Adversarial robustness of neural networks is an increasingly important area of research, combining studies on computer vision models, large language models (LLMs), and others. With the release of JPEG AI - the first standard for end-to-end neural image compression (NIC) methods - the question of its robustness has become critically significant. JPEG AI is among the first international, real-world applications of neural-network-based models to be embedded in consumer devices.
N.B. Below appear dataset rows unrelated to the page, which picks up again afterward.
(** AOSFETCompactModel::SurfacePotential; every caller leaves the limits at 40
    iterations and a tolerance of 1e-8. *)
Definition SurfacePotential (_vgs _vch : F) (_maxIteration : Z) (_tolerance : F) : Outcome F :=
  let? _ := RequireFinite _vgs "Vgs" in
  let? _ := RequireFinite _vch "channel voltage" in
  let? _ := RequirePositive _tolerance "surface-potential tolerance" in
  if _maxIteration <=? 0 then throw "AOS surface-potential iteration limit must be positive"
  else if (_vgs <? flatBandVoltage p)%num then Ret (_vgs - flatBandVoltage p)%num
  else
    let step := halley (trapCoefficient m / voltageNormalization m)%num (deepStateCoefficient m / voltageNormalization m)%num
                  (GateNormalized _vgs) (DrainNormalized _vch) (tailTemperature p / temperature p)%num in
    surface_loop step _tolerance (Z.to_nat _maxIteration) (InitialSurfacePotentialGuess _vgs _vch).

Definition surface (_vgs _vch : F) : Outcome F := SurfacePotential _vgs _vch 40 (lit 1 (-8)).

(** ** Currents *)

(** AOSFETCompactModel::CalculateDriftCurrent *)
Definition CalculateDriftCurrent (_vgs _vds : F) : Outcome F :=
  let? _ := RequireDrain _vds in
  let? source := surface _vgs (lit 0 (-1)) in
  let? drain := surface _vgs _vds in
  let sourceChargeTerm := (_vgs - flatBandVoltage p - source)%num in
  let drainChargeTerm := (_vgs - flatBandVoltage p - drain)%num in
  let diffusionTerm := (#2 * thermalVoltage m * (drain - source))%num in
  let driftTerm := (lit 5 (-1) * (drainChargeTerm * drainChargeTerm - sourceChargeTerm * sourceChargeTerm))%num in
  let? mu := Mobility p (mobilityVrhExponent m) _vgs in
  let current := (mu * (width p / length p) * oxideCapacitance p * (diffusionTerm - driftTerm))%num in
  let? _ := RequireFiniteResult current "drift current" in
  Ret (std_max current (lit 0 (-1))).
(* ===== verification/Cell.v ===== *)
(** * Memory cells

    MemCell.h/.cpp, the operations on a cell: defaults, scaling to another process
    node, retention, read power and write energy.  The reader of cell files is in
    CellReader.  [raw] stands for the members the constructor leaves unset. *)
From S2P Require Import Prelude Numeric Types InputParameter Aos Circuit.
From stdpp Require Import base list strings.
From Stdlib Require Import ZArith Lia.
Open Scope Z_scope.

(** OxideTransistorParameterSet *)
Module Oxide.
Record t (F : Type) : Type := mk {
  initialized : bool;
  temperatureSpecified : bool;
  widthSpecified : bool;
  lengthSpecified : bool;
  overlapCapacitanceSpecified : bool;
  mobilitySpecified : bool;
  mobilityScaleSpecified : bool;
  leakageScaleSpecified : bool;
  flatBandVoltageSpecified : bool;
  contactResistanceSpecified : bool;
  wordlineBoostVoltageSpecified : bool;
  wordlineHoldVoltageSpecified : bool;
  wordlineBoostVoltage : F;
  wordlineHoldVoltage : F;
  parameters : AOS.Parameters.t F;
  operatingPoint : AOS.Point.t F
}.
Arguments mk {_} _ _ _ _ _ _ _ _ _ _ _ _ _ _ _ _.
Arguments initialized {_} _.
Arguments temperatureSpecified {_} _.
Arguments widthSpecified {_} _.
Arguments lengthSpecified {_} _.
Arguments overlapCapacitanceSpecified {_} _.
Arguments mobilitySpecified {_} _.
Arguments mobilityScaleSpecified {_} _.
Arguments leakageScaleSpecified {_} _.
Arguments flatBandVoltageSpecified {_} _.
Arguments contactResistanceSpecified {_} _.
Arguments wordlineBoostVoltageSpecified {_} _.
Arguments wordlineHoldVoltageSpecified {_} _.
Arguments wordlineBoostVoltage {_} _.
Arguments wordlineHoldVoltage {_} _.
Arguments parameters {_} _.
Arguments operatingPoint {_} _.
#[global] Instance eta {F : Type} : RecordEta (t F) := fun x =>
  mk (initialized x) (temperatureSpecified x) (widthSpecified x) (lengthSpecified x)
    (overlapCapacitanceSpecified x) (mobilitySpecified x) (mobilityScaleSpecified x) (leakageScaleSpecified x)
    (flatBandVoltageSpecified x) (contactResistanceSpecified x) (wordlineBoostVoltageSpecified x)
    (wordlineHoldVoltageSpecified x) (wordlineBoostVoltage x) (wordlineHoldVoltage x) (parameters x)
    (operatingPoint x).
End Oxide.
(** An oxide or retention setting; [None] when the line is none. *)
Definition setting (key value : string) (st : Reader) : option (Outcome Reader) :=
  let field (c : Cell.t F) :=
    mkReader c (tmp st) (oxideControlSpecified st) true (retentionModelSpecified st) in
  let c := cell st in
  if String.eqb key "-OxideTransistor" then Some (
    if oxideControlSpecified st then FailCellFile "-OxideTransistor may be specified only once"
    else
      let? b := ParseStrictCellBool key value in
      Ret (mkReader (c <| Cell.oxideTransistor := b |>) (tmp st) true (oxideFieldSpecified st) (retentionModelSpecified st)))
  else match after "-OxideAccessTransistor" key with
  | Some f => Some (
      let? o := ParseAOSParameter key value "-OxideAccessTransistor" f (Cell.oxideAccessTransistor c) in
      Ret (field (c <| Cell.oxideAccessTransistor := o |>)))
  | None =>
  match after "-OxideReadTransistor" key with
  | Some f => Some (
      let? o := ParseAOSParameter key value "-OxideReadTransistor" f (Cell.oxideReadTransistor c) in
      Ret (field (c <| Cell.oxideReadTransistor := o |>)))
  | None =>
  match after "-OxideWriteTransistor" key with
  | Some f => Some (
      let? o := ParseAOSParameter key value "-OxideWriteTransistor" f (Cell.oxideWriteTransistor c) in
      Ret (field (c <| Cell.oxideWriteTransistor := o |>)))
  | None =>
    if starts_with "-Oxide" key then Some (FailCellFile ("unknown AOS setting '" ++ key ++ "'"))
    else if String.eqb key "-RetentionModel" then Some (
      if retentionModelSpecified st then FailCellFile "-RetentionModel may be specified only once"
      else if negb (String.eqb value "AOSOffCurrentRatio")
      then FailCellFile ("unsupported -RetentionModel '" ++ value ++ "'")
      else Ret (mkReader (c <| Cell.retentionAOSOffCurrentRatio := true |>) (tmp st) (oxideControlSpecified st)
                  (oxideFieldSpecified st) true))
    else if String.eqb key "-RetentionReferenceHoldVoltage (V)" then Some (
      if Cell.retentionReferenceHoldVoltageSpecified c
      then FailCellFile "-RetentionReferenceHoldVoltage may be specified only once"
      else
        let? x := ParseFiniteCellVoltage key value in
        Ret (set_cell (fun c => c <| Cell.retentionReferenceHoldVoltage := x |>
                                  <| Cell.retentionReferenceHoldVoltageSpecified := true |>) st))
    else if starts_with "-RetentionModel" key || starts_with "-RetentionReferenceHoldVoltage" key
    then Some (FailCellFile ("unknown retention setting '" ++ key ++ "'"))
    else None
  end end end.

Definition Option : Type := string * (string -> Reader -> Reader).

(** [sscanf(line, format, &member)], then the assignments that follow. *)
Definition scan_F (format : string) (f : F -> Cell.t F -> Cell.t F) (next : Cell.t F -> Cell.t F)
  (line : string) (st : Reader) : Reader :=
  set_cell next (store [at_double (fun x => set_cell (f x))] (sscanf format line) st).
Definition scan_Z (format : string) (f : Z -> Cell.t F -> Cell.t F) (line : string) (st : Reader) : Reader :=
  store [at_int (fun z => set_cell (f z))] (sscanf format line) st.

(** [sscanf(line, format, tmp)], then a choice on [tmp]. *)
Definition scan_tmp (format line : string) (st : Reader) : Reader :=
  store [at_string (fun w st => mkReader (cell st) w (oxideControlSpecified st) (oxideFieldSpecified st)
                                  (retentionModelSpecified st))] (sscanf format line) st.
Definition scan_word (format : string) (choose : string -> Cell.t F -> Cell.t F) (line : string) (st : Reader) : Reader :=
  let st := scan_tmp format line st in set_cell (choose (tmp st)) st.

(** The option is ignored, with a warning, for the other cells. *)
Definition only_if (test : Cell.t F -> bool) (block : string -> Reader -> Reader) (line : string) (st : Reader) : Reader :=
  if test (cell st) then block line st else st.

Import Cell.
Definition id_cell (c : Cell.t F) : Cell.t F := c.
Definition is_flash (c : Cell.t F) : bool := bool_decide (memCellType c = SLCNAND) || bool_decide (memCellType c = MLCNAND).

(** Kind of cell and geometry. *)
Definition geometry_options : list Option := [
  ("-MemCellType", scan_word "-MemCellType: %s" (fun w c => c <| memCellType :=
     if String.eqb w "SRAM" then SRAM else if String.eqb w "DRAM" then DRAM else if String.eqb w "eDRAM" then eDRAM
     else if String.eqb w "gcDRAM" then gcDRAM else if String.eqb w "MRAM" then MRAM else if String.eqb w "PCRAM" then PCRAM
     else if String.eqb w "FBRAM" then FBRAM else if String.eqb w "memristor" then memristor
     else if String.eqb w "SLCNAND" then SLCNAND else if String.eqb w "FeRAM" then FeRAM else MLCNAND |>));
  ("-ProcessNode", scan_Z "-ProcessNode: %d" (fun z c => c <| processNode := z |>));
  ("-CellArea", scan_F "-CellArea (F^2): %lf" (fun x c => c <| area := x |>) id_cell);
  ("-CellAspectRatio", scan_F "-CellAspectRatio: %lf" (fun x c => c <| aspectRatio := x |>) (fun c =>
     c <| heightInFeatureSize := nsqrt (area c * aspectRatio c)%num |> <| widthInFeatureSize := nsqrt (area c / aspectRatio c)%num |>))
].
(** Wire::Wire; the other members are not set. *)
Definition Wire : t F :=
  mk false 0 raw local_aggressive repeated_none 0 false raw raw raw raw raw raw raw raw raw raw raw raw raw raw
    raw raw raw None.

Definition COPPER_RESISTIVITY : F := lit 22 (-9).

(** The pitches of the second and third metal, in feature sizes. *)
Definition M2_PITCH (nano : Z) : option F :=
  if nano =? 14 then Some (lit 457 (-2)) else if nano =? 10 then Some (lit 44 (-1))
  else if nano =? 7 then Some (lit 571 (-2)) else if nano =? 5 then Some (lit 60 (-1))
  else if nano =? 3 then Some (lit 80 (-1)) else if nano =? 2 then Some (lit 100 (-1))
  else if nano =? 1 then Some (lit 160 (-1)) else None.

(** [MetalX_pitch * (MX_PITCH_<n>nm / MX_PITCH)], the same for both metals. *)
Definition metal_pitch (base : F) (nano : Z) (otherwise : F) : F :=
  match M2_PITCH nano with
  | Some p => (base * (p / base))%num
  | None => otherwise
  end.

(** A dram_wordline has no detailed model. *)
Definition wordline (fs : F) : Geometry F :=
  mkGeometry fs (lit 0 (-6)) (of_Z 0) (#2 * fs)%num (of_Z 0) (lit 0 (-6)) COPPER_RESISTIVITY.

(** 14 nm and below; every pitch is multiplied by the feature size at the end. *)
Definition geometry_advanced (nano : Z) (wt : WireType) : Geometry F :=
  let fs := (#nano * lit 1 (-9))%num in
  let m2 := metal_pitch (lit 32 (-1)) nano in
  let m3 := metal_pitch (lit 28 (-1)) nano in
  let g :=
    (match wt with
     | local_aggressive => mkGeometry fs (lit 0 (-8)) (lit 255 (-2)) (m2 (#2 * fs)) (lit 19 (-1)) (lit 19 (-1) * fs) (lit 60 (-9))
     | local_conservative => mkGeometry fs (lit 21 (-10)) #3 (m2 (#2 * fs)) (lit 19 (-1)) (lit 19 (-1) * fs) (lit 60 (-9))
     | semi_aggressive => mkGeometry fs (lit 0 (-8)) (lit 255 (-2)) (m2 (#4 * fs)) (lit 19 (-1)) (#2 * lit 19 (-1) * fs) (lit 60 (-9))
     | semi_conservative => mkGeometry fs (lit 21 (-10)) #3 (m2 (#4 * fs)) (lit 19 (-1)) (#2 * lit 19 (-1) * fs) (lit 60 (-9))
     | global_aggressive => mkGeometry fs (lit 0 (-8)) (lit 255 (-2)) (m3 (#8 * fs)) (lit 234 (-2)) (lit 42 (-8) * #22 / #32) (lit 30 (-9))
     | global_conservative => mkGeometry fs (lit 63 (-10)) #3 (m3 (#8 * fs)) (lit 234 (-2)) (lit 385 (-9) * #22 / #32) (lit 30 (-9))
     | dram_wordline => wordline fs
     end)%num in
  mkGeometry (feature g) (barrier g) (dielectric g) (pitch g * fs)%num (aspect g) (ild g) (copper_resistivity g).

Definition geometry_22 (wt : WireType) : Geometry F :=
  let fs := lit 22 (-9) in
  (match wt with
   | local_aggressive => mkGeometry fs (lit 0 (-8)) (lit 255 (-2)) (#2 * fs) (lit 19 (-1)) (lit 19 (-1) * fs) (lit 60 (-9))
   | local_conservative => mkGeometry fs (lit 21 (-10)) #3 (#2 * fs) (lit 19 (-1)) (lit 19 (-1) * fs) (lit 60 (-9))
   | semi_aggressive => mkGeometry fs (lit 0 (-8)) (lit 255 (-2)) (#4 * fs) (lit 19 (-1)) (#2 * lit 19 (-1) * fs) (lit 60 (-9))
   | semi_conservative => mkGeometry fs (lit 21 (-10)) #3 (#4 * fs) (lit 19 (-1)) (#2 * lit 19 (-1) * fs) (lit 60 (-9))
   | global_aggressive => mkGeometry fs (lit 0 (-8)) (lit 255 (-2)) (#8 * fs) (lit 234 (-2)) (lit 42 (-8) * #22 / #32) (lit 30 (-9))
   | global_conservative => mkGeometry fs (lit 63 (-10)) #3 (#8 * fs) (lit 234 (-2)) (lit 385 (-9) * #22 / #32) (lit 30 (-9))
   | dram_wordline => wordline fs
   end)%num.
End Helpers.
End Mat.

Notation "'let>' x ':=' m 'in' k" := (Mat.flow_bind m (fun x => k))
  (at level 10, x pattern, m at level 200, k at level 200,
   format "'let>'  x  ':='  m  'in'  '//' k") : cpp_scope.
(** Writing: a set and a reset pulse, one of them when they are independent. *)
Definition resistive_write (m : t F) : t F :=
  (let u := fu m in
   let resetPulse := Cell.resetPulse cell in
   let setPulse := Cell.setPulse cell in
   let scheme := InputParameter.writeScheme ip in
   let row := written (rowDecoder m) in
   let start := MAX row (columnDecoderLatency m + chargeLatency m) in
   let independent :=
     m <| fu := u <| resetLatency := start + resetPulse |> <| setLatency := start + setPulse |>
                  <| writeLatency := start + MAX resetPulse setPulse |> |> in
   if kind PCRAM then if bool_decide (scheme = write_and_verify) then m else independent
   else if kind FBRAM then independent
   else if bool_decide (Cell.accessType cell = diode_access) || bool_decide (Cell.accessType cell = none_access) then
     let start := if bool_decide (scheme = erase_before_reset) || bool_decide (scheme = erase_before_set)
                  then MAX row (chargeLatency m) else start in
     m <| fu := u <| writeLatency := start + chargeLatency m + (resetPulse + setPulse) |> |>
   else independent)%num.

Definition latency_resistive (decoderLatency : F) (m : t F) : t F :=
  let '(m, bitlineRamp) := resistive_bitline m in
  let m := mux_and_sense bitlineRamp m in
  resistive_write (m <| fu := (fu m) <| readLatency := read_path decoderLatency m |> |>).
However, research on NIC robustness has been limited to open-source codecs and a narrow range of attacks. This paper proposes a new methodology for measuring NIC robustness to adversarial attacks. We present the first large-scale evaluation of JPEG AI's robustness, comparing it with other NIC models. Our evaluation results and code are publicly available online (link is hidden for a blind review).

翻译：神经网络的对抗鲁棒性研究日益重要，其结合了计算机视觉模型、大语言模型（LLMs）等领域的研究。随着首个端到端神经图像压缩（NIC）方法标准——JPEG AI的发布，其鲁棒性问题变得至关重要。JPEG AI是首批将基于神经网络的模型嵌入消费设备的国际性实际应用之一。然而，目前关于NIC鲁棒性的研究仅限于开源编解码器和有限的攻击类型。本文提出了一种衡量NIC对抗攻击鲁棒性的新方法论。我们首次对JPEG AI的鲁棒性进行了大规模评估，并将其与其他NIC模型进行了比较。我们的评估结果与代码已在线公开（链接因盲审而隐藏）。